AUGUSTA — It’s the end of an era for the Gardiner Area High School girls basketball program.
Just three days after the Tigers fell to Lawrence in the Class A North final, which marked the end of Lizzy Gruber’s standout high school career, head coach Mike Gray announced his retirement after 19 seasons.
The timing, the 43-year-old Gray said Monday, was right.
“I have been thinking about this for awhile, and in the end it was just time,” said Gray, a Gardiner resident who teaches math at the high school. “I have a son (Jackson) who will be in high school next year and I want to see him play. The way the Kennebec Valley Athletic Conference schedule works, if the girls are on the road then the boys would be home. That would make it tough.”
Gray said the 61-54 loss to Lawrence in the Class A North final Friday had no impact on his decision.
“All that meant was I could hand in my resignation this week and not next week,” he said. “It would’ve been great to go out on a high note, but it wasn’t meant to be. It unfolded the way it did. Lawrence out-played us. It stings, but what can we do?”

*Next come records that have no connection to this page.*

(** ** The dispatch *)
Section Dispatch.
Context (fields : list FilterFieldConfig.t) (sorts : list SortRequest.t).
Hypothesis Hsorts : sorts_valid fields sorts.
Definition entry_for (sort : SortRequest.t) (entry : bytes * FilterFieldType.t * ComparatorEnum.t) : Prop :=
  field_type_of fields sort.(SortRequest.field) = Some entry.1.2 ∧ entry.1.2 ≠ FilterFieldType.Boolean
  ∧ entry = (filter_name (index_of fields sort.(SortRequest.field)), entry.1.2, comparator sort).
Lemma field_entry sort : sort ∈ sorts → ∃ i c, field sort.(SortRequest.field) fields = Ok (i, c) ∧ entry_for sort (filter_name i, c.(FilterFieldConfig.field_type), comparator sort).
Proof using Hsorts.
  intros Hin. destruct Hsorts as (_ & _ & Hall). rewrite Forall_forall in Hall. destruct (Hall sort Hin) as (t & Ht & Hb).
  pose proof Ht as ([i c] & Hf & Hc)%field_type_of_Some. cbn [snd] in Hc. exists i, c. split; [done|]. unfold entry_for. cbn [fst snd]. rewrite Hc. split; [done|]. split; [done|].
  apply field_Ok in Hf. unfold index_of. by rewrite Hf.
Qed.
Lemma sort_at_ok position sort : sorts !! position = Some sort → ∃ entry, sort_at sorts fields position = Ok entry ∧ entry_for sort entry.
Proof using Hsorts.
  intros Hs. destruct (field_entry sort) as (i & c & Hf & He); [by eapply list_elem_of_lookup_2|]. exists (filter_name i, c.(FilterFieldConfig.field_type), comparator sort).
  split; [|done]. unfold sort_at. rewrite Hs. cbn [unwrap mbind outcome_bind]. by rewrite Hf.
Qed.
Lemma erased_ok position sort : sorts !! position = Some sort → ∃ k, erased sorts fields position = Ok k ∧ ∃ leaf, leaves k = [leaf] ∧ leaf_for fields sort leaf.
Proof using Hsorts.
  intros Hs. destruct (sort_at_ok _ _ Hs) as (entry & Hat & Ht & Hb & He). unfold erased. rewrite Hat, He. cbn [mbind outcome_bind]. eexists. split; [done|]. eexists. split; [done|].
  split; [done|]. exists entry.1.2. split; [done|]. split; [done|]. by right.
Qed.
Lemma typed_ok sort entry : entry_for sort entry → ∃ k, typed entry = Ok k ∧ ∃ leaf, leaves k = [leaf] ∧ leaf_for fields sort leaf.
Proof.
  intros (Ht & Hb & He). rewrite He. unfold typed. destruct entry as [[name t] c]. cbn [fst snd] in *. destruct t; [| |done]; (eexists; split; [done|]; eexists; split; [done|]; split; [done|]; eexists; split; [done|]; split; [done|]; by left).
Qed.
Lemma native_key_ok : (2 <= length sorts <= 4)%nat → ∃ k, native_key sorts fields = Ok k ∧ Forall2 (leaf_for fields) sorts (leaves k).
Proof using Hsorts.
  intros Hl. pose proof erased_ok as Her. pose proof sort_at_ok as Hat. destruct sorts as [|a [|b [|c [|d [|]]]]] eqn:El; cbn [length] in Hl; try lia; unfold native_key; rewrite <- El in *.
  - rewrite bool_decide_eq_false_2, bool_decide_eq_false_2 by (by rewrite El).
    destruct (Hat 0%nat a) as (ea & -> & Ha); [by rewrite El|]. destruct (Hat 1%nat b) as (eb & -> & Hb); [by rewrite El|]. cbn [mbind outcome_bind].
    destruct (typed_ok _ _ Ha) as (ka & -> & la & Ea & Hla), (typed_ok _ _ Hb) as (kb & -> & lb & Eb & Hlb). cbn [mbind outcome_bind].
    eexists. split; [done|]. cbn [leaves]. rewrite Ea, Eb, El. by repeat (apply Forall2_cons_2; [assumption|]).
  - rewrite bool_decide_eq_true_2 by (by rewrite El). destruct (Her 0%nat a) as (ka & -> & la & Ea & Hla); [by rewrite El|].
    destruct (Her 1%nat b) as (kb & -> & lb & Eb & Hlb); [by rewrite El|]. destruct (Her 2%nat c) as (kc & -> & lc & Ec & Hlc); [by rewrite El|].
    cbn [mbind outcome_bind]. eexists. split; [done|]. cbn [leaves]. rewrite Ea, Eb, Ec, El. by repeat (apply Forall2_cons_2; [assumption|]).
  - rewrite bool_decide_eq_false_2, bool_decide_eq_true_2 by (by rewrite El). destruct (Her 0%nat a) as (ka & -> & la & Ea & Hla); [by rewrite El|].
    destruct (Her 1%nat b) as (kb & -> & lb & Eb & Hlb); [by rewrite El|]. destruct (Her 2%nat c) as (kc & -> & lc & Ec & Hlc); [by rewrite El|].
    destruct (Her 3%nat d) as (kd & -> & ld & Ed & Hld); [by rewrite El|].
    cbn [mbind outcome_bind]. eexists. split; [done|]. cbn [leaves]. rewrite Ea, Eb, Ec, Ed, El. by repeat (apply Forall2_cons_2; [assumption|]).
Qed.
Lemma single_key_ok : length sorts = 1%nat → ∃ k, single_key sorts fields = Ok k ∧ Forall2 (leaf_for fields) sorts (leaves k).
Proof using Hsorts.
  intros Hl. pose proof sort_at_ok as Hat. destruct sorts as [|a [|]] eqn:El; try done. rewrite <- El in *. unfold single_key. destruct (Hat 0%nat a) as (entry & -> & (Ht & Hb & He)); [by rewrite El|].
  rewrite He. cbn [mbind outcome_bind]. eexists. split; [done|]. cbn [leaves]. rewrite El. apply Forall2_cons_2; [|done]. split; [done|]. exists entry.1.2. split; [done|]. split; [done|].
  left. cbn [fst]. destruct entry as [[name t] c]. cbn [fst snd] in *. by destruct t.
Qed.
Lemma dynamic_key_ok : ∃ keys, DynamicSortKeys.new sorts fields = Ok keys ∧ Forall2 (leaf_for fields) sorts (leaves (SortKeyComputer.Dynamic keys)).
Proof using Hsorts.
  assert (∀ l, l ⊆ sorts → ∃ es, mapO (λ sort, '(index, config) ← field sort.(SortRequest.field) fields;
    Ok (filter_name index, config.(FilterFieldConfig.field_type), comparator sort)) l = Ok es ∧ Forall2 entry_for l es) as Hm.
  { induction l as [|s l IH]; intros Hsub; [by exists []|]. destruct (field_entry s) as (i & c & Hf & He); [set_solver|].
    destruct IH as (es & Hes & Hall); [set_solver|]. cbn [mapO]. rewrite Hf. cbn [mbind outcome_bind]. rewrite Hes. cbn [mbind outcome_bind]. eexists. split; [done|]. by constructor. }
  destruct (Hm sorts) as (es & Hes & Hall); [done|]. unfold DynamicSortKeys.new. rewrite Hes. cbn [mbind outcome_bind]. eexists. split; [done|]. cbn [leaves DynamicSortKeys.fields].
  clear -Hall. induction Hall as [|s e l es (Ht & Hb & He) _ IH]; cbn [fmap list_fmap]; constructor; [|exact IH]. rewrite He. cbn [fst snd]. split; [done|]. exists e.1.2.
  split; [done|]. split; [done|]. by left.
Qed.
End Dispatch.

Gardiner Athletic Director Nathan Stubbert said Gray’s decision was not a surprise, but added that it will leave a void.
“It’s going to be weird not having him coach,” he said. “I am sad to see him go. He had a great run here. He’s been a great coach here. I think all the girls respected him. He’s going to be hard to replace. We had been talking about this for awhile now, and I tried to convince him to stay. After the game Friday, he just said, ‘yes, this is it.'”
Gray helped lead the Tigers into a KVAC power. Gardiner reached the Class A North final in two of the last three seasons. It entered this tournament undefeated and the No. 1 seed, thanks to the play of Gruber — a Miss Maine Basketball semifinalist and one of the more dominant players in the state.
However, the Tigers were denied in their quest to win a Gold Ball.
Gray said that while he will continue teaching, he is looking forward to have a little more free time.
“I am looking forward to having Christmas off,” he said. “My wife (Joy) and I had been talking for awhile about when the right time would be.We’ve had a lot of conversations. I’m looking forward to having some time in which I am not stressed out about basketball. It will be nice to go to school and leave at 2:30 p.m. and not do all that extra work. It will be a nice change of pace.”
Gruber finished with a double-double (26 points and 17 rebounds) in the loss to Lawrence at the Augusta Civic Center. While not a shocking upset, it was an upset nonetheless.
“Obviously, it’s not how we wanted it to go,” said Gruber, a senior, who will play at Division I St. Joseph’s in Philadelphia next season.
Gruber’s 3-pointer with 11 seconds remaining in her career cut the Lawrence lead to 60-54 at the time. It wasn’t enough, but it did what Gruber had done for the Tigers since first stepping on the court as a 6-foot freshman four years ago.
It provided a sense of hope.
“It hurts because we’ve won so much this season, but at the same time we’ve done so much this season,” Gruber said. “You can’t take away from that at all.”
As the post-game awards ceremony unfurled, Gruber sat on the bench staring across an empty court. As family, friends and well-wishers stopped to pat her shoulder or whisper a word of encouragement in her ear, Gruber never flinched and never released her stare from across an empty court.
A perfect season. Hopes for a Class A state championship. The topper on a career that garnered both 1,000 points and 1,000 rebounds. All of it dashed by Lawrence, a team the Tigers (20-1) had beaten twice during the regular season.
“From the moment we walked into our very first practice this season, I said, ‘We win a state championship or you lose your last game ever,’” Gruber said. “There’s no other way I wanted this to go than to win a state championship, but very few people have that happen. I really thought we could do it. Maybe if we play (Lawrence) two out of three times, we do it. You just never know.”
Gardiner was on pace to win its first regional title since 1975 and only the second state championship in program history when it ran into a Lawrence team hitting its stride at just the right time.
“We knew we had as good a chance as this team has ever had. It stings,” Gray said after the game. “We’ll be disappointed, but we got outplayed by a really good team. It wasn’t that we made too many mistakes or things like that. We just got outplayed. In the long run, that probably makes it a little easier.”
Gardiner won’t be the same next winter, not with seven graduating seniors and the departure of Gray.
“This group is special,” Gray said of his seniors. “I love this group of kids so much. This group of seniors, it just feels like they’ve been around forever. They were around when they were in third or fourth grade, they’d come to our games and always be sitting behind our bench even then.
“I could never thank them enough for what they’ve done for this program.”
Staff writer Travis Barrett contributed to this story.